1.- “Tú eres nuestro Padre”. En el texto de Isaías se describe el peso de la culpa, pero también se da cabida a la reconciliación. En el destierro babilónico, el pueblo judío fue largamente purificado. En el destierro este pueblo aprendió a creer y a esperar. En el destierro surgieron magníficos profetas y bellísimas oraciones. En el destierro encontraron de otro modo a Dios. En el sufrimiento más intenso, en la humillación más injusta, pueden nacer los sentimientos más puros y elevados. Desde el desvalimiento y la marginación, pueden brotar la confianza plena, la ternura contagiosa, la humildad valiente. Son los efectos de las necesarias purificaciones. Esta oración que hoy escuchamos es una prueba de cuanto decimos. Respira en todas sus palabras el perfume de la humildad y la confianza, y, sobre todo, un amor filial. El padre bueno sabe bien cómo tratar al hijo, aunque haya sido rebelde. Suena muy bien la expresión repetida: “Tú eres nuestro Padre”. También la de: “Nosotros somos la arcilla, tú el alfarero”. No nos cansemos de repetir también nosotros esta petición.
2.- "La gracia y la paz". En la primera lectura de hoy y en el salmo responsorial se alude a la "gracia" de parte de Dios cuando se le pide que "vuelva su rostro" y nos salve. Pablo desea a los corintios “la gracia y la paz”. Es el saludo con el que comenzamos la Eucaristía. “ La paz de Dios" designa la totalidad de los bienes mesiánicos anunciados por los profetas y la experiencia de la nueva relación de los hombres con Dios, a quien le llamamos "Padre nuestro". Dios es nuestro Padre como autor de nuestras vidas, pero sobre todo porque nos da la nueva vida y nos hace hijos suyos en Jesucristo. Dios responderá con su fidelidad a la nuestra, a la fidelidad de nuestro testimonio, Dios no nos fallará porque es verdadero Dios y no un dios falso, porque es poderoso para cumplir lo que promete. Para San Agustín todo se lo debemos a la gracia de Dios: “La razón de nuestra vocación a la herencia eterna para ser coherederos de Jesucristo y recibir la adopción de hijos no se funda en nuestros méritos, sino que es efecto de la gracia de Dios; esa misma gracia la mencionamos al comienzo de la oración cuando decimos: Padre nuestro. Con este nombre se inflama el amor”. (San Agustín)

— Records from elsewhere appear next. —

Lemma sweep_entries_spec es m n :
  (∀ d t, (d, t) ∈ visited_in es → m !! d = Some t) → NoDup (visited_in es).*1 →
  let '(m', n', err) := fold_left (sweep_entry op keep fresh) es (m, n, None) in
  (∀ d, m' !! d = m !! d ∨
    m' !! d = None ∧ ∃ t, (d, t) ∈ visited_in es ∧ keep d = false ∧ fresh t = false) ∧
  (err = None → ∀ d t, (d, t) ∈ visited_in es → m' !! d = Some t → keep d = true ∨ fresh t = true) ∧
  (sw_removed n' - sw_removed n = Z.of_nat (size m) - Z.of_nat (size m'))%Z ∧
  (err = None →
    sw_deferred n' - sw_deferred n = Z.of_nat (length (filter (λ e, deferred e = true) (visited_in es))))%Z ∧
  ((∀ o, io_fail o = false) → err = None).
Proof.
  revert m n. induction es as [|[o|d t] es IH]; intros m n Hm Hnd; cbn [fold_left].
  { split; [auto|]. split; [by intros _ d t ?%elem_of_nil|]. split; [lia|]. split; [cbn; lia|done]. }
  { unfold sweep_entry at 2. destruct (io_fail o) eqn:Hio; [|by apply IH].
    rewrite sweep_entries_stop. split; [auto|]. split; [done|]. split; [lia|]. split; [done|].
    intros Hok. by rewrite Hok in Hio. }
  change (visited_in (Visit d t :: es)) with ((d, t) :: visited_in es) in *.
  rewrite fmap_cons in Hnd. apply NoDup_cons in Hnd as [Hni Hnd].
  assert (∀ d' t', (d', t') ∈ visited_in es → d' ≠ d) as Hne.
  { intros d' t' Hin ->. apply Hni. apply list_elem_of_fmap. exists (d, t'). done. }
  assert (∀ d' t', (d', t') ∈ visited_in es → m !! d' = Some t') as Hm' by (intros; apply Hm; by right).
  unfold sweep_entry at 2. unfold deferred in *.
  destruct (keep d) eqn:Hk; [|destruct (fresh t) eqn:Hf; [|destruct (io_fail (op d)) eqn:Hio]].
  - specialize (IH m n Hm' Hnd). destruct (fold_left _ es _) as [[m' n'] err].
    destruct IH as (I1 & I2 & I3 & I4 & I5). split; [|split; [|split; [done|split; [|done]]]].
    + intros x. destruct (I1 x) as [?|(? & t' & ? & ?)]; [auto|]. right. split; [done|]. exists t'.
      split; [by right|done].
    + intros He x t' [[= -> ->]|Hin]%elem_of_cons Hx; [by left|by apply I2].
    + intros He. rewrite filter_cons_False by (cbn; by rewrite Hk). by apply I4.
  - specialize (IH m (mkSweep (sw_removed n) (sw_deferred n + 1)) Hm' Hnd).
    destruct (fold_left _ es _) as [[m' n'] err]. cbn in IH.
    destruct IH as (I1 & I2 & I3 & I4 & I5). split; [|split; [|split; [done|split; [|done]]]].
    + intros x. destruct (I1 x) as [?|(? & t' & ? & ?)]; [auto|]. right. split; [done|]. exists t'.
      split; [by right|done].
    + intros He x t' [[= -> ->]|Hin]%elem_of_cons Hx; [by right|by apply I2].
    + intros He. specialize (I4 He). rewrite filter_cons_True by (cbn; by rewrite Hk, Hf). cbn. lia.
  - rewrite sweep_entries_stop. split; [auto|]. split; [done|]. split; [lia|]. split; [done|].
    intros Hok. by rewrite Hok in Hio.
  - assert (∀ d' t', (d', t') ∈ visited_in es → delete d m !! d' = Some t') as Hdel.
    { intros d' t' Hin. rewrite lookup_delete_ne; [by apply Hm'|]. intros ->. by apply (Hne d' t'). }
    specialize (IH (delete d m) (mkSweep (sw_removed n + 1) (sw_deferred n)) Hdel Hnd).
    destruct (fold_left _ es _) as [[m' n'] err]. cbn in IH.
    destruct IH as (I1 & I2 & I3 & I4 & I5).
    assert (m !! d = Some t) as Hd by (apply Hm; left).
    split; [|split; [|split; [|split; [|done]]]].
    + intros x. destruct (decide (x = d)) as [->|Hx].
      * right. split; [|exists t; split; [left|done]].
        destruct (I1 d) as [->|[? _]]; [by rewrite lookup_delete_eq|done].
      * destruct (I1 x) as [Heq|(? & t' & ? & ?)]; [left; by rewrite Heq, lookup_delete_ne|].
        right. split; [done|]. exists t'. split; [by right|done].
    + intros He x t' [[= -> ->]|Hin]%elem_of_cons Hx; [|by eapply I2]. exfalso.
      destruct (I1 d) as [Heq|[? _]]; [|congruence]. rewrite lookup_delete_eq in Heq. congruence.
    + rewrite map_size_delete, Hd in I3. assert (size m ≠ 0); [|lia].
      rewrite map_size_ne_0_lookup. exists d. eauto.
    + intros He. rewrite filter_cons_False by (cbn; by rewrite Hk, Hf). by apply I4.
Qed.


(** A loop that visits every entry of the map once. *)
Lemma sweep_items_spec es m n :
  visited_in es ≡ₚ map_range m →
  let '(m', n', err) := sweep_items op keep fresh es m n in
  (∀ d t, m' !! d = Some t → m !! d = Some t) ∧
  (∀ d t, m !! d = Some t → keep d = true ∨ fresh t = true → m' !! d = Some t) ∧
  (err = None → ∀ d t, m' !! d = Some t → keep d = true ∨ fresh t = true) ∧
  (sw_removed n' - sw_removed n = Z.of_nat (size m) - Z.of_nat (size m'))%Z ∧
  (err = None →
    sw_deferred n' - sw_deferred n =
      Z.of_nat (length (filter (λ e, deferred e = true) (map_range m))))%Z ∧
  ((∀ o, io_fail o = false) → err = None).
Proof.
  intros Hes. unfold sweep_items. pose proof (sweep_entries_spec es m n) as Hs.
  destruct (fold_left _ es (m, n, None)) as [[m' n'] err].
  rewrite Hes in Hs. destruct Hs as (I1 & I2 & I3 & I4 & I5).
  { intros d t. by rewrite Hes, elem_of_map_range. }
  { apply NoDup_map_keys. }
  setoid_rewrite Hes in I1. setoid_rewrite Hes in I2.
  split; [|split; [|split; [|done]]].
  - intros d t Hd. destruct (I1 d) as [Heq|[? _]]; congruence.
  - intros d t Hd Hkf. destruct (I1 d) as [Heq|(_ & t' & Hin & Hk & Hf)]; [congruence|].
    rewrite elem_of_map_range in Hin. assert (t' = t) as -> by congruence. destruct Hkf; congruence.
  - intros He d t Hd. apply (I2 He d t); [|done]. rewrite elem_of_map_range.
    destruct (I1 d) as [Heq|[? _]]; congruence.
Qed.
End entries.

Lemma visited_visits m : visited_in (visits m) = dir_entries m.
Proof.
  unfold visits, visited_in. induction (dir_entries m) as [|[d t] es IH]; cbn; [done|]. by f_equal.
Qed.
Lemma dir_entries_perm m : dir_entries m ≡ₚ map_range m.
Proof. apply sort_slice_perm. Qed.
Lemma visited_links op m : visited_in (ListDir op :: visits m) ≡ₚ map_range m.
Proof.
  change (visited_in (ListDir op :: visits m)) with (visited_in (visits m)).
  by rewrite visited_visits, dir_entries_perm.
Qed.

(** The blob tree is visited once, prefix after prefix. *)
Lemma visited_prefixes m ps :
  NoDup ps →
  let es := ps ≫= λ p, ListDir (OpReadPrefix p) :: visits (filter (λ e, prefix_of e.1 = p) m) in
  NoDup (visited_in es) ∧ ∀ e, e ∈ visited_in es ↔ m !! e.1 = Some e.2 ∧ prefix_of e.1 ∈ ps.
Proof.
  assert (∀ p e, e ∈ visited_in (ListDir (OpReadPrefix p) :: visits (filter (λ e, prefix_of e.1 = p) m)) ↔
    m !! e.1 = Some e.2 ∧ prefix_of e.1 = p) as Hone.
  { intros p [d t]. rewrite visited_links, elem_of_map_range, map_lookup_filter_Some. done. }
  induction ps as [|p ps IH]; intros Hnd es.
  { split; [apply NoDup_nil_2|]. intros e. split; [by intros ?%elem_of_nil|by intros [_ ?%elem_of_nil]]. }
  apply NoDup_cons in Hnd as [Hp Hnd]. specialize (IH Hnd) as [IHn IHe].
  subst es. rewrite bind_cons. unfold visited_in. rewrite omap_app. fold visited_in. split.
  - apply NoDup_app. split; [|split; [|exact IHn]].
    + change (NoDup (visited_in (ListDir (OpReadPrefix p) :: visits (filter (λ e, prefix_of e.1 = p) m)))).
      rewrite visited_links, map_range_perm. apply NoDup_map_to_list.
    + intros e [_ He]%Hone [_ He']%IHe. congruence.
  - intros e. rewrite elem_of_app, elem_of_cons. setoid_rewrite (Hone p e). setoid_rewrite (IHe e).
    clear. naive_solver.
Qed.

Lemma visited_blobs m : visited_in (blob_items m) ≡ₚ map_range m.
Proof.
  destruct (visited_prefixes m (blob_prefixes m)) as [Hnd He].
  { unfold blob_prefixes. rewrite sort_slice_perm. apply NoDup_elements. }
  apply NoDup_Permutation; [exact Hnd| |].
  { rewrite map_range_perm. apply NoDup_map_to_list. }
  intros [d t]. etransitivity; [apply He|]. cbn. rewrite elem_of_map_range.
  split; [tauto|]. intros Hd. split; [done|]. unfold blob_prefixes.
  rewrite elem_of_sort_slice, elem_of_elements, elem_of_list_to_set, list_elem_of_fmap.
  exists d. split; [done|]. rewrite elem_of_map_keys. eauto.
Qed.

(** ** One repository *)

(** The tags that can be read, and the library's view of one repository. *)
Definition repo_live (st : Store) (name : string) (d : string) : Prop :=
  ∃ r, st_repos st !! name = Some r ∧ live (manifest_get st name) (tag_roots name r) d.
Definition repo_separated (st : Store) (name : string) : Prop :=
  ∀ r, st_repos st !! name = Some r → separated (manifest_get st name) (tag_roots name r).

3.- Marcos nos llama a la vigilancia. Es el Señor quien nos la recomienda insistentemente: "Al atardecer, a medianoche, al canto del gallo, al amanecer", las cuatro vigilias en que se dividía la noche. Velad como el vigilante de una obra en construcción, como el jugador que espera que el entrenador le ponga a calentar, o el hombre de negocios la ocasión propicia; como el profeta a la escucha de cualquier signo, como la esposa que espera la llegada del amado, como el guardaespaldas para defender a la persona encomendada. Necesitamos velar para reconocerlo y acogerlo. Es lo propio del Adviento. El Señor está cerca. El Señor viene. Es el tiempo de la preparación de nuestro interior.
4.- “Mirad, vigilad, Velad”. Son tres palabras y una misma actitud. Mirar es ver con detenimiento y profundidad. Mirar es fijar los ojos con interés y con alguna esperanza. Mirar es dejarse sorprender. Miremos de verdad a las personas, a las cosas, a los acontecimientos, a la vida. La vigilancia es fruto de la fe, de la esperanza y del amor. Vigilamos cuando esperamos, vigilamos cuando creemos, vigilamos cuando confiamos, vigilamos cuando amamos. No dejemos de velar. Velad, porque Dios es sorprendente. El viene siempre, pero no sabemos cuándo, cómo y por dónde. Velad para no dormir, dejando pasar la ocasión del encuentro. Velad para reconocer y acoger a Dios, siempre que quiera presentarse. Velad, pero cumpliendo cada uno su tarea. Velad, porque la vigilancia es hija de la esperanza. Velad, porque vivimos en un adviento continuado.